▶ **Instructions for the task**: Check every line in the listing below for "RuntimeError". Copy the ones where it occurs.
── Records for the task
(** The band stack accepts exactly the inputs of [band_input] and maps
    them to [band_shapes]. *)
Lemma band_stack_shapes d q s ss :
  stack_shapes (DiscriminatorEBEN.layers d q) s = Ok ss ↔
  ∃ n l, s = [n; q; l] ∧ 0 < q ∧ 1 ≤ d ∧ 2 ≤ l ∧ 316 * d - 317 ≤ l
         ∧ ss = band_shapes d n l.
Proof.
  split.
  - intros H. unfold DiscriminatorEBEN.layers in H. unfold_stack in H.
    invert_shapes H.
    eexists _, _. split; [done|].
    repeat (split; [arith|]).
    apply band_shapes_intro; arith.
  - intros (n & l & -> & ? & ? & ? & ? & ->).
    unfold band_shapes, band_lengths, band_channels. cbn [zip_with].
    by apply band_stack_run.
Qed.

Lemma band_final_length d l :
  last (band_lengths d l) = Some (ceil_div (l + 4 * d - 2) 32 - 10 * (d - 1)).
Proof.
  unfold band_lengths. cbn [last]. f_equal.
  remember (l + 4 - 2 * d) as l1 eqn:E1.
  remember ((l1 + 5 - 6 * d) / 2 + 1) as l2 eqn:E2.
  remember ((l2 + 5 - 6 * d) / 2 + 1) as l3 eqn:E3.
  remember ((l3 + 5 - 6 * d) / 2 + 1) as l4 eqn:E4.
  remember ((l4 + 5 - 6 * d) / 2 + 1) as l5 eqn:E5.
  remember ((l5 + 5 - 6 * d) / 2 + 1) as l6 eqn:E6.
  arith.
Qed.

Lemma fullband_shapes_intro n l l1 l2 l3 l4 l5 l6 l7 :
  l1 = l →
  l2 = (l1 - 1) / 4 + 1 →
  l3 = (l2 - 1) / 4 + 1 →
  l4 = (l3 - 1) / 4 + 1 →
  l5 = (l4 - 1) / 4 + 1 →
  l6 = l5 →
  l7 = l6 →
  [[n; 16; l1]; [n; 64; l2]; [n; 256; l3]; [n; 1024; l4]; [n; 1024; l5];
   [n; 1024; l6]; [n; 1; l7]] = fullband_shapes n l.
Proof. by intros -> -> -> -> -> -> ->. Qed.

Lemma fullband_stack_run n l l1 l2 l3 l4 l5 l6 l7 :
  8 ≤ l →
  l1 = l →
  l2 = (l1 - 1) / 4 + 1 →
  l3 = (l2 - 1) / 4 + 1 →
  l4 = (l3 - 1) / 4 + 1 →
  l5 = (l4 - 1) / 4 + 1 →
  l6 = l5 →
  l7 = l6 →
  stack_shapes DiscriminatorMelGAN.layers [n; 1; l]
  = Ok [[n; 16; l1]; [n; 64; l2]; [n; 256; l3]; [n; 1024; l4]; [n; 1024; l5];
        [n; 1024; l6]; [n; 1; l7]].
Proof.
  intros. unfold DiscriminatorMelGAN.layers. unfold_stack.
  rewrite reflection_pad1d_shape_run by lia. unfold_stack.
  rewrite (conv1d_shape_step _ n 1 (l + 2 * 7) l1) by (done || arith).
  unfold_stack.
  rewrite (conv1d_shape_step _ n _ l1 l2) by (done || arith). unfold_stack.
  rewrite (conv1d_shape_step _ n _ l2 l3) by (done || arith). unfold_stack.
  rewrite (conv1d_shape_step _ n _ l3 l4) by (done || arith). unfold_stack.
  rewrite (conv1d_shape_step _ n _ l4 l5) by (done || arith). unfold_stack.
  rewrite (conv1d_shape_step _ n _ l5 l6) by (done || arith). unfold_stack.
  rewrite (conv1d_shape_step _ n _ l6 l7) by (done || arith). unfold_stack.
  done.
Qed.

(** The full-band stack accepts exactly the inputs of [fullband_input]
    and maps them to [fullband_shapes]. *)
Lemma fullband_stack_shapes s ss :
  stack_shapes DiscriminatorMelGAN.layers s = Ok ss ↔
  ∃ n l, s = [n; 1; l] ∧ 8 ≤ l ∧ ss = fullband_shapes n l.
Proof.
  split.
  - intros H. unfold DiscriminatorMelGAN.layers in H. unfold_stack in H.
    invert_shapes H.
    eexists _, _. split; [done|].
    repeat (split; [arith|]).
    apply fullband_shapes_intro; arith.
  - intros (n & l & -> & ? & ->).
    unfold fullband_shapes, fullband_lengths, fullband_channels. cbn [zip_with].
    by apply fullband_stack_run.
Qed.

Lemma fullband_final_length l :
  last (fullband_lengths l) = Some (ceil_div l 256).
Proof.
  unfold fullband_lengths. cbn [last]. f_equal.
  remember ((l - 1) / 4 + 1) as l2 eqn:E2.
  remember ((l2 - 1) / 4 + 1) as l3 eqn:E3.
  remember ((l3 - 1) / 4 + 1) as l4 eqn:E4.
  arith.
Qed.

(** ** Constructed discriminators and their forward pass *)

Lemma Module_params_in_le h h' m :
  (length h ≤ length h')%nat → Module_params_in h m → Module_params_in h' m.
Proof.
  intros Hle.
  assert (∀ l, Layer_params_in h l → Layer_params_in h' l) as Hl.
  { intros [|a ps|]; simpl; lia. }
  destruct m as [ls|l]; simpl; [|apply Hl].
  intros Hps. eapply Forall_impl; [done|apply Hl].
Qed.

Lemma copies_first_erase m : copies_first (Module_erase m) = copies_first m.
Proof. by destruct m as [[|[] ?]|[]]. Qed.

Lemma forallb_copies_first_erase ms :
  forallb copies_first (Module_erase <$> ms) = forallb copies_first ms.
Proof.
  induction ms as [|m ms IH]; [done|].
  rewrite fmap_cons. cbn [forallb]. by rewrite copies_first_erase, IH.
Qed.

Lemma tensors_Forall2 (h : heap) ys tys :
  Forall2 (λ y ty, h !! y = Some ty) ys tys → tensors h ys = Some <$> tys.
Proof. unfold tensors. induction 1; simpl; [done|]. by f_equal. Qed.

(** A module list that was constructed from the constructor expressions
    [specs], called on the object [x] of a later store. *)
Lemma discriminator_forward_spec specs h0 ms h1 h x tx :
  mapM Module_init specs h0 = Ok (ms, h1) →
  (length h1 ≤ length h)%nat →
  forallb copies_first specs = true →
  h !! x = Some tx →
  match forward_loop ms [x] h with
  | Ok (es, h') =>
      ∃ new ys tys ss,
        es = x :: ys ∧ h' = h ++ new
        ∧ tensors h' es = Some <$> (tx :: tys)
        ∧ stack_eval h ms tx = Ok tys
        ∧ stack_shapes specs (shape tx) = Ok ss ∧ shape <$> tys = ss
  | Err e => stack_shapes specs (shape tx) = Err e
  end.
Proof.
  intros Hinit Hle Hcopy Hx.
  pose proof (ModuleList_init_spec specs h0) as Hspec. rewrite Hinit in Hspec.
  destruct Hspec as (_ & n0 & -> & <- & Hps).
  assert (Forall (Module_params_in h) ms) as Hps'.
  { eapply Forall_impl; [done|]. intros m. by apply Module_params_in_le. }
  rewrite forallb_copies_first_erase in Hcopy.
  pose proof (forward_loop_spec h ms [] [x] x tx Hps' Hcopy eq_refl) as Hloop.
  rewrite app_nil_r in Hloop. specialize (Hloop Hx).
  pose proof (stack_eval_shapes h ms tx Hps') as Hsh.
  destruct (forward_loop ms [x] h) as [[es h']|e].
  - destruct Hloop as (new & ys & tys & -> & -> & Hys & Heval).
    rewrite Heval in Hsh. simpl in Hsh.
    exists new, ys, tys, (shape <$> tys). repeat split; try done.
    unfold tensors. simpl. f_equal.
    + apply lookup_app_l_Some. done.
    + by apply tensors_Forall2.
  - rewrite Hloop in Hsh. done.
Qed.

Lemma band_forward_spec d q dis h x tx :
  band_ready d q dis h → h !! x = Some tx →
  match DiscriminatorEBEN.forward dis x h with
  | Ok (es, h') =>
      ∃ n l new ys tys,
        shape tx = [n; q; l] ∧ 0 < q ∧ 1 ≤ d ∧ 2 ≤ l ∧ 316 * d - 317 ≤ l
        ∧ es = x :: ys ∧ h' = h ++ new
        ∧ tensors h' es = Some <$> (tx :: tys)
        ∧ stack_eval h (DiscriminatorEBEN.discriminator dis) tx = Ok tys
        ∧ shape <$> tys = band_shapes d n l
  | Err e => e = RuntimeError ∧ ¬ band_input d q (shape tx)
  end.
Proof.
  intros (h0 & h1 & Hinit & Hle) Hx. unfold DiscriminatorEBEN.init in Hinit.
  apply bind_Ok in Hinit as (ms & h1' & Hinit & [= <- <-]).
  unfold DiscriminatorEBEN.forward. simpl.
  pose proof (discriminator_forward_spec _ h0 ms h1' h x tx Hinit Hle eq_refl Hx)
    as Hspec.
  destruct (forward_loop ms [x] h) as [[es h']|e].
  - destruct Hspec as (new & ys & tys & ss & -> & -> & Hts & Heval & Hss & <-).
    apply band_stack_shapes in Hss as (n & l & ? & ? & ? & ? & ? & ?).
    by exists n, l, new, ys, tys.
  - split; [by eapply stack_shapes_Err|].
    intros (n & l & Hs & ? & ? & ? & ?).
    assert (stack_shapes (DiscriminatorEBEN.layers d q) (shape tx)
            = Ok (band_shapes d n l)) as Hok.
    { apply band_stack_shapes. by exists n, l. }
    congruence.
Qed.

Lemma fullband_forward_spec dis h x tx :
  fullband_ready dis h → h !! x = Some tx →
  match DiscriminatorMelGAN.forward dis x h with
  | Ok (es, h') =>
      ∃ n l new ys tys,
        shape tx = [n; 1; l] ∧ 8 ≤ l
        ∧ es = x :: ys ∧ h' = h ++ new
        ∧ tensors h' es = Some <$> (tx :: tys)
        ∧ stack_eval h (DiscriminatorMelGAN.discriminator dis) tx = Ok tys
        ∧ shape <$> tys = fullband_shapes n l
  | Err e => e = RuntimeError ∧ ¬ fullband_input (shape tx)
  end.
Proof.
  intros (h0 & h1 & Hinit & Hle) Hx. unfold DiscriminatorMelGAN.init in Hinit.
  apply bind_Ok in Hinit as (ms & h1' & Hinit & [= <- <-]).
  unfold DiscriminatorMelGAN.forward. simpl.
  pose proof (discriminator_forward_spec _ h0 ms h1' h x tx Hinit Hle eq_refl Hx)
    as Hspec.
  destruct (forward_loop ms [x] h) as [[es h']|e].
  - destruct Hspec as (new & ys & tys & ss & -> & -> & Hts & Heval & Hss & <-).
    apply fullband_stack_shapes in Hss as (n & l & ? & ? & ?).
    by exists n, l, new, ys, tys.
  - split; [by eapply stack_shapes_Err|].
    intros (n & l & Hs & ?).
    assert (stack_shapes DiscriminatorMelGAN.layers (shape tx)
            = Ok (fullband_shapes n l)) as Hok.
    { apply fullband_stack_shapes. by exists n, l. }
    congruence.
Qed.

(** ** Construction of the discriminators *)

Lemma band_layers_ok d q :
  forallb Module_ok (DiscriminatorEBEN.layers d q) = true ↔
  0 < q ∧ divides_channels q.
Proof.
  unfold DiscriminatorEBEN.layers, divides_channels, groups_ok.
  cbn [forallb Module_ok Layer_ok groups_ok in_channels out_channels groups].
  unfold groups_ok.
  cbn [in_channels out_channels groups].
  rewrite !andb_true_iff, !Z.eqb_eq, !Z.ltb_lt.
  split.
  - intros Hall. assert (0 < q) as Hq by tauto.
    split; [done|].
    rewrite <- !(Z.mod_divide _ q) by lia. tauto.
  - intros (Hq & Hdiv). rewrite <- !(Z.mod_divide _ q) in Hdiv by lia.
    rewrite Z_mod_same_full.
    repeat match goal with |- _ ∧ _ => split end; done || tauto.
Qed.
────
▶ **Solution for this problem**:
  | Err e => e = RuntimeError ∧ ¬ band_input d q (shape tx)
  | Err e => e = RuntimeError ∧ ¬ fullband_input (shape tx)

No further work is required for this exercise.